El alcalde de Medellín, Alonso Salazar —por quien algunos sentíamos más respeto hace una semana—, había prometido en campaña que abriría una clínica especializada en problemas de la mujer. Uno de esos problemas era y sigue siendo el del aborto: una mujer violada, una mujer que corre el riesgo de morir por las condiciones de su embarazo, una mujer cuyo hijo nonato tiene malformaciones que le impedirán llevar una vida normal, está amparada ya por las legislaciones de la mayoría de países occidentales, y lo está también por la sentencia con que nuestra Corte Constitucional se enfrentó al tema en 2006. Así que sí, en esa clínica se habrían practicado abortos en determinados casos legales. Y entonces saltó la protesta general de la sociedad más pacata y prejuiciosa. Entró en la pelea el Procurador, que mandó una comisión a vigilar la zona de la clínica: la única labor de Ordóñez, por lo que se ve, es procurar que sean vigilados los que no han hecho nada, y en cambio no puedan ser interrogados quienes lo han hecho todo. Al final, como si la Colombia del siglo XXI fuera una película de Buñuel o incluso de Berlanga, el cura regañó al alcalde, el alcalde bajó la cabeza, obedeció con la boquita cerrada, y de paso agarró los derechos de las mujeres colombianas, que algo habían avanzado en los últimos años, y los devolvió a la primera casilla de la golosa.

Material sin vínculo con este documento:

(** * BlitzMail: a shallow embedding of the session, bulletin and
    notification code, and the properties of its specification.

    The development follows the Python sources module by module:
    - [Py]       the Python 2 primitives the code relies on (str methods,
                 int(), str(), exceptions, struct packing);
    - [Re]       a backtracking matcher for the regular expressions used;
    - [Session]  session.py (Session and BlitzSession wire primitives);
    - [Bmesg]    bmesg.py (BlitzHeader, BlitzSummary);
    - [Bfold]    bfold.py (BlitzFolder);
    - [Bulls]    bulls.py (Topic read-list parsing and compaction);
    - [Packet]   notify/packet.py;
    - [Ntypes]   notify/ntypes.py (QElem, ATPObject reader and writer);
    - [Notifyd]  notify/notifyd.py (UDP server, TCP control handler).

    Definitions come first; the theorems follow in the second half. *)

From Stdlib Require Import ZArith Lia Ascii String List Bool.
From Stdlib Require Import DecimalString DecimalZ DecimalFacts DecimalPos.
From Stdlib Require Import Sorting.Permutation.
From stdpp Require Import base tactics option list gmap sets strings sorting.

Local Open Scope string_scope.
Local Open Scope list_scope.
Local Open Scope Z_scope.

(* ===================================================================== *)
(** * Python primitives *)
(* ===================================================================== *)

Module Py.

(** Exceptions raised by the modelled code.  Messages are dropped, except
    for [ProtocolError], whose [key] and [value] fields the code reads. *)
Inductive exn : Type :=
  | ValueError
  | NameError
  | IndexError
  | KeyError
  | TypeError
  | StructError                      (* struct.error *)
  | NotConnectedError
  | LostConnectionError
  | ProtocolError (key : Z) (value : string)
  | BlitzNotifyError
  | SocketError
  | AttributeError
  | StopIteration.

Inductive result (A : Type) : Type :=
  | Ok (a : A)
  | Raise (e : exn).
Arguments Ok {A} a.
Arguments Raise {A} e.

Definition rbind {A B} (r : result A) (f : A -> result B) : result B :=
  match r with
  | Ok a => f a
  | Raise e => Raise e
  end.

Definition of_option {A} (e : exn) (o : option A) : result A :=
  match o with
  | Some a => Ok a
  | None => Raise e
  end.

(** Sequencing, shared by pure code that may raise ([result]) and by
    stateful code ([M], below). *)
Class Bind (T : Type -> Type) : Type :=
  bind : ∀ {A B : Type}, T A -> (A -> T B) -> T B.
Class Ret (T : Type -> Type) : Type :=
  ret : ∀ {A : Type}, A -> T A.

Notation "x <- m ;; k" := (bind m (fun x => k))
  (at level 20, m at level 99, k at level 200, only parsing).
Notation "' pat <- m ;; k" := (bind m (fun x => match x with pat => k end))
  (at level 20, pat pattern, m at level 99, k at level 200, only parsing).

#[global] Instance result_Bind : Bind result := @rbind.
#[global] Instance result_Ret : Ret result := @Ok.

(** The newline character and one-character strings. *)
Definition LF : ascii := "010"%char.
Definition CR : ascii := "013"%char.
Definition nl : string := String LF EmptyString.
Definition CRLF : string := String CR (String LF EmptyString).
Definition DQ : ascii := "034"%char.

(** [c.isspace()] for a byte in the C locale: space, \t, \n, \v, \f, \r. *)
Definition isspace (c : ascii) : bool :=
  let n := nat_of_ascii c in
  (n =? 32)%nat || ((9 <=? n)%nat && (n <=? 13)%nat).

Definition isdigit (c : ascii) : bool :=
  let n := nat_of_ascii c in (48 <=? n)%nat && (n <=? 57)%nat.

Definition isupper (c : ascii) : bool :=
  let n := nat_of_ascii c in (65 <=? n)%nat && (n <=? 90)%nat.

Definition islower (c : ascii) : bool :=
  let n := nat_of_ascii c in (97 <=? n)%nat && (n <=? 122)%nat.

Definition isalpha (c : ascii) : bool := isupper c || islower c.

Definition lower_char (c : ascii) : ascii :=
  if isupper c then ascii_of_nat (nat_of_ascii c + 32) else c.

(** [s.lower()] *)
Fixpoint lower (s : string) : string :=
  match s with
  | EmptyString => EmptyString
  | String c r => String (lower_char c) (lower r)
  end.

Definition upper_char (c : ascii) : ascii :=
  if islower c then ascii_of_nat (nat_of_ascii c - 32) else c.

(** [s.upper()] *)
Fixpoint upper (s : string) : string :=
  match s with
  | EmptyString => EmptyString
  | String c r => String (upper_char c) (upper r)
  end.

(** [s.lstrip()], also [re.sub(r'^\s+', '', s)] *)
Fixpoint lstrip (s : string) : string :=
  match s with
  | EmptyString => EmptyString
  | String c r => if isspace c then lstrip r else s
  end.

(** [s.rstrip()] *)
Fixpoint rstrip (s : string) : string :=
  match s with
  | EmptyString => EmptyString
  | String c r =>
      match rstrip r with
      | EmptyString => if isspace c then EmptyString else String c EmptyString
      | r' => String c r'
      end
  end.

Definition strip (s : string) : string := lstrip (rstrip s).

(** [s.find(c) >= 0] for a one-character needle. *)
Fixpoint contains_char (c : ascii) (s : string) : bool :=
  match s with
  | EmptyString => false
  | String d r => Ascii.eqb c d || contains_char c r
  end.

(** [s.split(sep)] for a one-character separator: never the empty list. *)
Fixpoint split (sep : ascii) (s : string) : list string :=
  match s with
  | EmptyString => [EmptyString]
  | String c r =>
      if Ascii.eqb c sep then EmptyString :: split sep r
      else match split sep r with
           | w :: ws => String c w :: ws
           | [] => [String c EmptyString]
           end
  end.

(** [s.split(sep, 1)]: cut at the first separator only. *)
Fixpoint split1 (sep : ascii) (s : string) : list string :=
  match s with
  | EmptyString => [EmptyString]
  | String c r =>
      if Ascii.eqb c sep then [EmptyString; r]
      else match split1 sep r with
           | w :: ws => String c w :: ws
           | [] => [String c EmptyString]
           end
  end.

(** [sep.join(l)] *)
Fixpoint join (sep : string) (l : list string) : string :=
  match l with
  | [] => EmptyString
  | [w] => w
  | w :: ws => w +:+ sep +:+ join sep ws
  end.

(** [s.replace(a, b)] for one-character [a] and [b]. *)
Fixpoint replace_char (a b : ascii) (s : string) : string :=
  match s with
  | EmptyString => EmptyString
  | String c r => String (if Ascii.eqb c a then b else c) (replace_char a b r)
  end.

(** [s.replace(q, q + q)] for the double-quote character [q]. *)
Fixpoint double_quotes (s : string) : string :=
  match s with
  | EmptyString => EmptyString
  | String c r =>
      if Ascii.eqb c DQ then String c (String c (double_quotes r))
      else String c (double_quotes r)
  end.

(** [re.split(r', *', s)]: cut at each comma, the blanks that follow a
    comma belonging to the separator.  [skip] tells that a comma has just
    been passed. *)
Fixpoint re_split_comma_go (skip : bool) (s : string) : list string :=
  match s with
  | EmptyString => [EmptyString]
  | String c r =>
      if skip && Ascii.eqb c " " then re_split_comma_go true r
      else if Ascii.eqb c "," then EmptyString :: re_split_comma_go true r
      else match re_split_comma_go false r with
           | w :: ws => String c w :: ws
           | [] => [String c EmptyString]
           end
  end.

Mientras tanto, del otro lado del Atlántico, la Conferencia Episcopal española soltaba una insensatez que no pude menos que asociar con lo ocurrido en Medellín. Ustedes recuerdan las palabras del papa Ratzinger cuando dijo en África que el uso del condón sólo agravaba el problema del sida. Pues bien, un partido español propuso al Congreso una reprobación pública del Papa. A la Conferencia Episcopal le pareció una agresión: “La justa distinción”, protestaron los curas, “entre Estado y sociedad y, más en concreto, entre Estado e Iglesia y orden político y orden moral, exige que las instituciones del Estado se abstengan de intervenir en el libre desarrollo de las instituciones religiosas”. Ya sé que parece una broma: esta Iglesia que todos los días viola de manera descarada la separación con el Estado, esta Iglesia que carga todos los días contra el Estado laico, esta Iglesia que hace política desde el púlpito, esta Iglesia que insta a sus fieles al incumplimiento de la Constitución y las leyes, nos exige ahora que no nos metamos con las declaraciones irresponsables de un Papa que ha perdido todo contacto con el mundo real, porque eso es “intervenir en el libre desarrollo de las instituciones religiosas”.
Sí, hombre, sí. Es que deberíamos pedir perdón.